Tidak Ada yang Lebih Baik Antara Vapor dengan Rokok

Saat ini telah timbul fenomena baru di masyarakat Indonesia yaitu adanya penggunaan rokok elektrik (BPOM RI, 2015:3). Sekitar 10,9% penduduk Indonesia telah mendengar tentang rokok elektrik dan sekitar 0,3% menggunakannya. Sebagian besar pengguna dari rokok elektrik berusia 12-24 tahun dan 22-44 tahun. Data ini di dapatkan dari survei yang di lakukan Global Adults Tobacco Survei (GATS) di tahun 2016. Adanya vapor telah membuat rasa penasaran dan rasa ingin tahu lebih jauh. Banyak kalangan muda seperti pelajar SMA dan juga mahasiswa bahkan anak-anak mencoba menggunakan vapor. Vapor dirasa lebih aman dan stylish serta memiliki sensasi merokok seperti rokok konvensional sehingga banyak kalangan perokok beralih ke vapor.

Vapor pada kenyataanya dapat memberikan efek merugikan bagi kesehatan seperti adanya nikotin dapat menimbulkan rasa adiksi (BPOM RI, 2015:4), paparan nikotin pada ibu hamil dapat membahayakan kesehatan janin dalam kandungan, pada bayi menyebabkan berat badan lahir rendah (BBLR), kelahiran prematur, bayi lahir mati (stillbirth), dan sindrome kematian bayi mendesak (SIDS). Remaja muda yang menggunakan vapor dapat mengalami gangguan kognitif dan perilaku termasuk berdampak pada ingatan dan perhatian. Anak atau orang dewasa yang menelan, menghirup, atau menyerap cairan vapor melalui kulit atau mata dapat mengalami keracunan yang di tandai dengan gejala mual, muntah, kejang dan depresi pernapasan.
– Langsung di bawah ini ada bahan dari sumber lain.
(** X7. With PersistentState held in the two objects,
    [showCarDoorAnimation] plays exactly when all validated factors carry
    the very same identifier, [null] included: identifiers that only read
    the same as strings do not do, nor does a validated factor without an
    identifier next to one with.  When it plays, the variables and both
    stores are as before and the overlay is up; otherwise it runs the
    security-violation flow: marker stored, everything reset, redirect
    scheduled. *)
Theorem door_animation_plays_iff (p : Spec.PersistentState) userName s :
  let agree := ∀ r1 r2, r1 ∈ Spec.records p → r2 ∈ Spec.records p →
                 Spec.validated r1 = true → Spec.validated r2 = true →
                 Spec.userId r1 = Spec.userId r2 in
  let s' := with_validatedUserIds (Spec.idsObject p)
              (with_validatedBiometrics (Spec.flagsObject p) s) in
  let r := showCarDoorAnimation userName s' in
  (r.2 = [ Fetch "/static/images/vehicles/audi/animation/car-doors.svg"
             userName ]
   ↔ agree)
  ∧ (agree →
     sameRecords s' r.1 ∧ sessionStorage r.1 = sessionStorage s'
     ∧ animationVisible r.1 = true ∧ container r.1 = true
     ∧ overlay r.1 = true)
  ∧ (¬ agree →
     entersSecurityViolation r.2 = true
     ∧ sessionStorage r.1 !! "biometric_security_violation" = Some true_text
     ∧ validatedBiometrics r.1 = fill false (Spec.flagsObject p)
     ∧ validatedUserIds r.1 = fill Null (Spec.idsObject p)
     ∧ sessionValidations r.1 = fill false (sessionValidations s)
     ∧ SetTimeout (DismissAlertAndRedirect home_with_violation) 3000 ∈ r.2).
Proof.
  intros agree s' r.
  assert (someDiffers (biometricUserIds s') = false ↔ agree) as Hagree.
  { rewrite someDiffers_false. unfold s'. rewrite standard_biometricUserIds.
    unfold agree. split.
    - intros Hall r1 r2 H1 H2 Hv1 Hv2.
      assert (Own (Spec.userId r1) = Own (Spec.userId r2)) as [= ->]; [|done].
      apply Hall; apply list_elem_of_fmap; eexists; (split; [done|]);
        apply list_elem_of_In, List.filter_In;
        (split; [by apply list_elem_of_In|done]).
    - intros Hall x y (r1 & -> & [H1 Hv1]%list_elem_of_In%List.filter_In)%list_elem_of_fmap
        (r2 & -> & [H2 Hv2]%list_elem_of_In%List.filter_In)%list_elem_of_fmap.
      f_equal. apply Hall; try done; by apply list_elem_of_In. }
  assert (agree → (doValidatedBiometricsMatchSameUser s').1 = true) as Hcheck.
  { intros Hall. apply checker_true_iff. right. unfold s'.
    rewrite standard_collected.
    assert (∀ u, u ∈ Spec.collected p →
                 ∃ r0, r0 ∈ Spec.records p ∧ Spec.validated r0 = true
                       ∧ Spec.userId r0 = u) as Hmem.
    { intros u (r0 & Hr0 & Hu)%list_elem_of_omap. exists r0.
      destruct (Spec.validated r0); simpl in Hu; [|done].
      destruct (negb _); by simplify_eq. }
    intros u Hu. destruct (Spec.collected p) as [|first l] eqn:Hc;
      [by apply elem_of_nil in Hu|].
    simpl. f_equal. f_equal.
    destruct (Hmem u Hu) as (r1 & ? & ? & <-).
    destruct (Hmem first ltac:(left)) as (r2 & ? & ? & <-).
    by apply Hall. }
  assert (r.2 = [ Fetch "/static/images/vehicles/audi/animation/car-doors.svg"
                    userName ] ↔ agree) as Hplays.
  { unfold r. rewrite show_plays_iff, Hagree. split; [by intros [_ ?]|].
    intros Hall. split; [by apply Hcheck|done]. }
  split; [exact Hplays|]. split.
  - intros Hall. apply Hplays in Hall. unfold r in *.
    unfold showCarDoorAnimation in *.
    pose proof (Hcheck ltac:(by apply Hplays)) as Hm.
    pose proof (sameRecords_checker s') as Hsame.
    assert ((doValidatedBiometricsMatchSameUser s').2 = s') as Hpure.
    { unfold doValidatedBiometricsMatchSameUser in *.
      destruct (length (collectedUserIds s') <=? 1)%nat; [done|].
      by destruct (allMatch (collectedUserIds s')). }
    destruct (doValidatedBiometricsMatchSameUser s') as [m s2].
    simpl in Hm, Hpure. subst m s2.
    destruct (negb true || someDiffers (biometricUserIds s')); [done|].
    simpl. split_and!; try done;
      unfold createAnimationContainer; destruct (container s') eqn:Hc; simpl;
      try done; try (by repeat split); exact Hc.
  - intros Hno.
    assert (r.2 ≠ [ Fetch "/static/images/vehicles/audi/animation/car-doors.svg"
                      userName ]) as Hblocked by (by rewrite Hplays).
    unfold r in *. unfold showCarDoorAnimation in *.
    destruct (checker_state s') as [ss Hss].
    destruct (doValidatedBiometricsMatchSameUser s') as [m s2].
    simpl in Hss. subst s2.
    destruct (negb m || someDiffers (biometricUserIds _)); [|done].
    simpl. split_and!; try done.
    + by simplify_map_eq.
    + do 3 apply list_elem_of_further. apply list_elem_of_here.
Qed.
Bahkan cairan nikotin yang tertelan dapat menyebabkan kematian terutama pada anak-anak (Erikania, 2017). Bahan perisa (flavoring) yang di gunakan dapat membahayakan kesehatan di karenakan tidak semua bahan perisa aman untuk inhalasi (BPOM RI, 2015: 4-5). 

Menurut peneliti bahwa remaja yang memiliki tingkat penggunaan vapor yang tinggi juga dapat dipengaruhi oleh lingkungan dan gaya bergaul anak remaja zaman sekarang, sehingga remaja lebih memilih untuk menggunakan vapor atau rokok elektrik daripada penggunaan rokok konvensional. Pengguna rokok elektrik dikalangan yang remaja cukup tinggi merupakan salah satu sebabnya karena vapor dipasarkan dalam banyak rasa seperti stroberi, permen karet, kue, dan krim. Ini yang mungkin sangat menarik bagi kaum muda karenanya akan mendorong adanya kecanduan nikotin diantara remaja.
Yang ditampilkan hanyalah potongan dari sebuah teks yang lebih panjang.